In article dkd@hawk.hcsc.com, bill@amber.ssd.hcsc.com (Bill Leonard) writes:
> I continue to think such extensions are a bad idea. They basically force
> the compiler to trust the programmer, and historically that is not a
> reliable thing to do.
I'm not sure that I agree with this. I haven't been following the
proposals, but if the annotations appear in the function declaration
(like const) then I think it ok. The reason for this is that it
proclaims, loud and clear, to clients:
these arrays had better not overlap.
and
future versions of this code (i.e., recompilations) reserve the right
to access these array elements in a different order than they do now.
or (rephrased)
the order in which the elements of the arrays are referenced is an
implementation detail; clients should not rely on this.
After all, *I* am perfectly capable of rewriting matrix multiplication
in a pipelined, register-blocked, cache-blocked style, and any client
who relied on weird aliasing properties of my original subroutine will
find his code just as broken as if the compiler had rewritten it.
> ... The original programmer may have been careful to
> avoid aliasing, but what about the 50 other programmers who came later and
> made modifications to the program? Worse still, you may have a bug lurking
> there for decades until you happen to compile with a compiler that takes
> advantage of the noalias declaration *and* does it in such a way that the
> illegal aliasing changes the behavior of the program. Such bugs are
> extremely difficult to track down.
True, but why should that matter to users of C or C++ :-). If I wanted
reliable code, I'd be using Modula-3, or Ada, or something like that.

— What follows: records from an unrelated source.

(** * epater: the ARM simulator core (procsimulator.py) and the
      half-word / signed transfer decoder (simulatorOps/halfSignedMemOp.py)

    A shallow embedding of the Python sources.  Python integers are [Z]
    (unbounded, with two's-complement bit operations), byte buffers are
    [list byte], dictionaries are association lists in insertion order,
    and the one breakpoint handler that every register, flag and the
    memory share is a single field of the simulator state that every
    operation threads explicitly. *)

From Stdlib Require Import ZArith List String Bool Lia Permutation Sorted.
From Stdlib.Strings Require Import Byte.
From stdpp Require Import base list strings.
Import ListNotations.
Local Open Scope string_scope.
Local Open Scope list_scope.
Local Open Scope Z_scope.

(** ** Python runtime notions *)

Module Py.

(** The exceptions the modelled code can raise. [DecodeError] stands for
    whatever the external decoder raises on a word it rejects. *)
Inductive exn : Type :=
| TypeError | KeyError | IndexError | ValueError | StructError
| AttributeError | AssertionError | ExecutionException | DecodeError.

Inductive outcome (A : Type) : Type :=
| Ret (a : A)
| Raise (e : exn).
Arguments Ret {A} a.
Arguments Raise {A} e.

(** A computation over a mutable state [S] that may raise: mutations made
    before the exception persist. *)
Definition M (S A : Type) : Type := S -> outcome A * S.

Definition ret {S A} (a : A) : M S A := fun s => (Ret a, s).
Definition raise {S A} (e : exn) : M S A := fun s => (Raise e, s).
Definition bind {S A B} (c : M S A) (k : A -> M S B) : M S B :=
  fun s => match c s with
           | (Ret a, s') => k a s'
           | (Raise e, s') => (Raise e, s')
           end.
Definition gets {S A} (f : S -> A) : M S A := fun s => (Ret (f s), s).
Definition modify {S} (f : S -> S) : M S unit := fun s => (Ret tt, f s).
Definition lift {S A} (o : outcome A) : M S A := fun s => (o, s).

(** Dictionaries keep insertion order; [d[k]] raises KeyError on a miss. *)
Definition dict (V : Type) : Type := list (string * V).

Fixpoint dict_get {V} (d : dict V) (k : string) : option V :=
  match d with
  | [] => None
  | (k', v) :: d' => if String.eqb k k' then Some v else dict_get d' k
  end.

Definition dict_keys {V} (d : dict V) : list string := map fst d.
Definition dict_values {V} (d : dict V) : list V := map snd d.

Definition getitem {V} (d : dict V) (k : string) : outcome V :=
  match dict_get d k with
  | Some v => Ret v
  | None => Raise KeyError
  end.

(** [l[i]] on a list: negative indices count from the end. *)
Definition index {A} (l : list A) (i : Z) : option nat :=
  let n := Z.of_nat (length l) in
  if (0 <=? i) && (i <? n) then Some (Z.to_nat i)
  else if (- n <=? i) && (i <? 0) then Some (Z.to_nat (i + n))
  else None.

(** Slice bounds: a negative bound counts from the end, then both are
    clamped to [0, len]. *)
Definition clamp (len i : Z) : Z :=
  Z.max 0 (Z.min len (if i <? 0 then i + len else i)).

Definition slice {A} (l : list A) (lo hi : Z) : list A :=
  let n := Z.of_nat (length l) in
  let a := clamp n lo in
  let b := clamp n hi in
  firstn (Z.to_nat (b - a)) (skipn (Z.to_nat a) l).

(** The right-hand side of a slice assignment. *)
Inductive obj : Type :=
| Int (z : Z)
| Bytes (b : list byte).

(** [buf[lo:hi] = v] on a bytearray.  CPython accepts bytes, buffers and
    iterables of small ints; a number is rejected with TypeError
    ("can assign only bytes, buffers, or iterables of ints in
    range(0, 256)"). *)
Definition bytearray_setslice (buf : list byte) (lo hi : Z) (v : obj)
  : outcome (list byte) :=
  match v with
  | Int _ => Raise TypeError
  | Bytes b =>
      let n := Z.of_nat (length buf) in
      let a := clamp n lo in
      let e := Z.max a (clamp n hi) in
      Ret (firstn (Z.to_nat a) buf ++ b ++ skipn (Z.to_nat e) buf)
  end.

(** [x >> n] and [x << n] raise ValueError on a negative count. *)
Definition shr (x n : Z) : outcome Z :=
  if n <? 0 then Raise ValueError else Ret (Z.shiftr x n).
Definition shl (x n : Z) : outcome Z :=
  if n <? 0 then Raise ValueError else Ret (Z.shiftl x n).
(** C7: the searches run by one iterative deepening are at depths 1, 2, ...,
    k for some k between 2 and 10, the one at depth 1 without deadline and
    the others with it; every deadline check but the last found the
    deadline not passed. If the last check found it passed, the result is
    the depth [k - 1] output with only its progress statistic taken from
    the cancelled depth [k]; otherwise [k = 10] and the result is the depth
    10 output. *)
Theorem iterative_deepening_schedule : forall (e : Engine) board polls,
  let r := iterative_deepening deadline_passed_at e board polls in
  exists k, (2 <= k <= 10)%nat /\
    map call_schedule (id_calls r) = (1%nat, false) :: map (fun d => (d, true)) (seq 2 (k - 1)) /\
    option_map call_check (nth_error (id_calls r) 0) = Some None /\
    (forall j, (1 <= j < k - 1)%nat ->
       option_map call_check (nth_error (id_calls r) j) = Some (Some false)) /\
    exists o_prev o_last c_last,
      option_map call_output (nth_error (id_calls r) (k - 2)) = Some o_prev /\
      nth_error (id_calls r) (k - 1) = Some (k, true, o_last, Some c_last) /\
      (c_last = true -> id_depth r = (k - 1)%nat /\
         id_output r = (fst o_prev,
                        set_progress (snd o_prev) (progress_on_next_layer (snd o_last)))) /\
      (c_last = false -> k = 10%nat /\ id_depth r = 10%nat /\ id_output r = o_last).
Proof.
  intros e board polls r; unfold r, iterative_deepening; clear r.
  destruct (algorithm_next_action deadline_passed_at e board START_DEPTH false polls)
    as [[o1 e1] p1].
  unfold START_DEPTH; simpl.
  repeat match goal with
  | |- context [algorithm_next_action deadline_passed_at ?e0 board ?d true ?p0] =>
      destruct (algorithm_next_action deadline_passed_at e0 board d true p0)
        as [[? ?] ?];
      simpl;
      match goal with
      | |- context [deadline_passed_at ?q] => destruct (deadline_passed_at q) eqn:?
      end
  end;
  [ exists 2%nat | exists 3%nat | exists 4%nat | exists 5%nat | exists 6%nat
  | exists 7%nat | exists 8%nat | exists 9%nat | exists 10%nat | exists 10%nat ];
  (split; [lia|]); (split; [reflexivity|]); (split; [reflexivity|]);
  (split; [intros j Hj; do 10 (destruct j as [|j]; [first [lia | reflexivity]|]); lia|]);
  do 3 eexists; (split; [reflexivity|]); (split; [reflexivity|]);
  split; intros Hl; first [discriminate | repeat split].
Qed.

End EngineProofs.

(** ** Competition bookkeeping *)

Lemma usize_wrap_succ : forall a c : Z, usize_wrap (usize_wrap (a + 1) + c) = usize_wrap (a + 1 + c).
Proof. intros a c; unfold usize_wrap; rewrite Zplus_mod_idemp_l; reflexivity. Qed.

Lemma register_field (f : CompetitionResults -> Z) (o : GamePairOutcome)
  (Hf : forall r o', f (register_game_outcome r o') =
                     if GamePairOutcome_eq_dec o' o then usize_wrap (f r + 1) else f r) :
  forall l r, 0 <= f r < 2 ^ 64 ->
    f (fold_left register_game_outcome l r) = usize_wrap (f r + Z.of_nat (count_outcome l o)).
Proof.
  induction l as [|o' l IH]; intros r Hr; simpl.
  - unfold usize_wrap; rewrite Z.add_0_r, Z.mod_small; [reflexivity|exact Hr].
  - rewrite IH.
    2: { rewrite Hf; destruct (GamePairOutcome_eq_dec o' o); [|exact Hr].
         unfold usize_wrap; apply Z.mod_pos_bound; lia. }
    unfold count_outcome; simpl; rewrite Hf.
    destruct (GamePairOutcome_eq_dec o' o); [|reflexivity].
    rewrite usize_wrap_succ; f_equal; lia.
Qed.

(** X2: registering the pair outcomes of a competition one after the other,
    from [CompetitionResults::default()], leaves in each counter the number
    of pairs with the matching outcome (modulo [2^64]). *)
Theorem register_game_outcome_counts : forall l : list GamePairOutcome,
  let r := fold_left register_game_outcome l competition_results_default in
  algo1_wins r = usize_wrap (Z.of_nat (count_outcome l Algo1Win)) /\
  algo2_wins r = usize_wrap (Z.of_nat (count_outcome l Algo2Win)) /\
  draws r = usize_wrap (Z.of_nat (count_outcome l PairDraw)) /\
  inconclusive_same_color_win r =
    usize_wrap (Z.of_nat (count_outcome l InconclusiveSameColorWin)) /\
  inconclusive_too_long r = usize_wrap (Z.of_nat (count_outcome l PairInconclusiveTooLong)) /\
  algo1_half_wins r = usize_wrap (Z.of_nat (count_outcome l Algo1HalfWin)) /\
  algo2_half_wins r = usize_wrap (Z.of_nat (count_outcome l Algo2HalfWin)).
Proof.
  intros l r; unfold r.
  repeat split;
    lazymatch goal with
    | |- ?f (fold_left _ _ _) = usize_wrap (Z.of_nat (count_outcome _ ?o)) =>
        rewrite (register_field f o);
        [ reflexivity
        | intros [a1 a2 d sc tl h1 h2] o'; destruct o'; reflexivity
        | simpl; lia ]
    end.
Qed.

(** ** Move ordering *)

Section SortBy.
Context {A : Type} (le : A -> A -> bool).

Lemma insert_by_perm : forall x l, Permutation (x :: l) (insert_by le x l).
Proof.
  intros x l; induction l as [|y t IH]; simpl; [reflexivity|].
  destruct (le y x); [|reflexivity].
  eapply perm_trans; [apply perm_swap|]; apply perm_skip; exact IH.
Qed.

Lemma sort_by_perm_acc : forall l acc,
  Permutation (acc ++ l) (fold_left (fun acc x => insert_by le x acc) l acc).
Proof.
  induction l as [|x l IH]; intros acc; simpl; [rewrite app_nil_r; reflexivity|].
  eapply perm_trans; [|apply IH].
  eapply perm_trans; [apply Permutation_sym, Permutation_middle|].
  change (x :: acc ++ l) with ((x :: acc) ++ l).
  apply Permutation_app_tail, insert_by_perm.
Qed.

Lemma sort_by_perm : forall l, Permutation l (sort_by le l).
Proof. intros l; exact (sort_by_perm_acc l []). Qed.

Hypothesis le_total : forall x y, le x y = false -> le y x = true.

Lemma insert_by_hd : forall x y l,
  HdRel (fun a b => le a b = true) y l -> le y x = true ->
  HdRel (fun a b => le a b = true) y (insert_by le x l).
Proof.
  intros x y [|z t] Hh Hyx; simpl; [constructor; exact Hyx|].
  destruct (le z x); constructor; [inversion Hh; assumption | exact Hyx].
Qed.

Lemma insert_by_sorted : forall x l,
  Sorted (fun a b => le a b = true) l -> Sorted (fun a b => le a b = true) (insert_by le x l).
Proof.
  intros x l; induction l as [|y t IH]; intros Hs; simpl; [repeat constructor|].
  apply Sorted_inv in Hs as [Ht Hh].
  destruct (le y x) eqn:Eyx.
  - constructor; [apply IH, Ht | apply insert_by_hd; assumption].
  - constructor; [constructor; assumption | constructor; apply le_total, Eyx].
Qed.

Lemma sort_by_sorted : forall l, Sorted (fun a b => le a b = true) (sort_by le l).
Proof.
  intros l; unfold sort_by.
  assert (G : forall acc, Sorted (fun a b => le a b = true) acc ->
            Sorted (fun a b => le a b = true) (fold_left (fun acc x => insert_by le x acc) l acc)).
  { induction l as [|x l IH]; intros acc Hacc; simpl; [exact Hacc|].
    apply IH, insert_by_sorted, Hacc. }
  apply G; constructor.
Qed.

End SortBy.


Lemma order_boards_perm :
  forall {Board Move : Type} (maximise : bool)
         (boards : list (Move * Board * option (TranspositionEntry Move))),
    Permutation boards (order_boards maximise boards).
Proof. intros Board Move maximise boards; apply sort_by_perm. Qed.

(** X3: the move ordering of [node_eval_recursive] ([boards.sort_by]) is a
    permutation of the generated children, sorted by cached transposition
    evaluation (0 when there is none): descending when White is to move,
    ascending when Black is. *)
Theorem order_boards_perm_sorted :
  forall {Board Move : Type} (maximise : bool)
         (boards : list (Move * Board * option (TranspositionEntry Move))),
    Permutation boards (order_boards maximise boards) /\
    Sorted (fun x y => if maximise then order_key y <= order_key x
                       else order_key x <= order_key y)
      (order_boards maximise boards).
Proof.
  intros Board Move maximise boards; split; [apply sort_by_perm|].
  eapply Sorted_ind with (P := fun l => Sorted _ l); [constructor| |].
  2: { apply sort_by_sorted.
       intros x y; destruct maximise; intros H;
         [apply Z.leb_gt in H | apply Z.leb_gt in H]; apply Z.leb_le; lia. }
  intros a l Hl IH Hh; constructor; [exact IH|].
  destruct l as [|b l]; constructor; inversion Hh; subst.
  destruct maximise; apply Z.leb_le; assumption.
Qed.

Section ExtensionProofs.
Context {Board Move : Type} `{CR : ChessRules Board Move} `{ET : EvalTerms Board}.
Variable deadline_passed_at : nat -> bool.

Local Abbreviation State := (SearchState Board Move).

Lemma node_eval_fuel_step :
  forall fuel modules bpt deadline board depth alpha beta original ne wi bi (s : State),
    node_eval_recursive_fuel deadline_passed_at (S fuel) modules bpt deadline board depth
      alpha beta original ne wi bi s =
    node_eval_step deadline_passed_at
      (fun nb d a b ne' w bl st =>
         node_eval_recursive_fuel deadline_passed_at fuel modules bpt deadline
           nb d a b false ne' w bl st)
      modules bpt deadline board depth alpha beta ne wi bi s.
Proof. intros; destruct depth; reflexivity. Qed.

I have a hard time (as do some compilers, apparently) just making sense
of my syntax errors in C++. From my point of view, they've messed up
the language this much in the pursuit of efficiency, why stop now?
Note, too, that when this one wins, it wins big. Automatic
vectorization and parallelization and cache-access optimizations can
yield (I have observed, so have customers of former employers -- in one
case, a factor of 18) integer-factor performance increases. Ask
yourself what other current feature in C++ enables such a speed boost,
under any circumstances? Of the things that were left out (e.g.,
garbage collection) how did the perceived (better yet, measured) costs
compare with what is being given up here? What's the very worst
slowdown anyone using the Boehm-Weiser collector has ever observed in a real
application? I'll bet it's not even a factor of two.
> IMHO, the best answer is improved interprocedural analysis by compilers,
> because that is the safest and also the most optimal -- it detects aliasing
> when it is present, and detects lack of aliasing when it is absent (even if
> the programmer didn't know whether aliasing was present or not).
Virtual functions? Decent results (in pointerful languages like C) are just
now emerging from research land. C++, what with its virtual functions and
virtual base classes, is an additional can of worms. I'd love to be working
on this problem (I've worked on it in the past) but I wouldn't bet the farm
on it.
speaking for myself,
David Chase
---
[ comp.std.c++ is moderated. Submission address: std-c++@ncar.ucar.edu.
Contact address: std-c++-request@ncar.ucar.edu. The moderation policy
is summarized in http://dogbert.lbl.gov/~matt/std-c++/policy.html. ]
Author: vandevod@cs.rpi.edu (David Vandevoorde)
Date: 1995/10/21 Raw View
>>>>> "DC" == David Chase <chase@centerline.com> writes:
[ This is about the `restrict' keyword; see somewhere around:
http://www.lysator.liu.se/c/index.html
for details ]
DC> In article dkd@hawk.hcsc.com, bill@amber.ssd.hcsc.com (Bill Leonard) writes:
>> I continue to think such extensions are a bad idea. They basically force
>> the compiler to trust the programmer, and historically that is not a
>> reliable thing to do.
DC> I'm not sure that I agree with this. I haven't been following the
DC> proposals, but if the annotations appear in the function declaration
DC> (like const) then I think it ok. The reason for this is that it
They do, and (like const) they're not restricted to function parameters.
[...]
DC> Note, too, that when this one wins, it wins big. Automatic
DC> vectorization and parallelization and cache-access optimizations can
DC> yield (I have observed, so have customers of former employers -- in one
DC> case, a factor of 18) integer-factor performance increases. Ask
For this kind of improvement, you need quite specialized hardware and
applications (which happen to be important and the no. 1 target of the
added concept, I guess). OTOH, even for your regular workstation,
the improvement can be quite worthwile (say a few 10%).
[...]
>> IMHO, the best answer is improved interprocedural analysis by compilers,
>> because that is the safest and also the most optimal -- it detects aliasing
>> when it is present, and detects lack of aliasing when it is absent (even if
>> the programmer didn't know whether aliasing was present or not).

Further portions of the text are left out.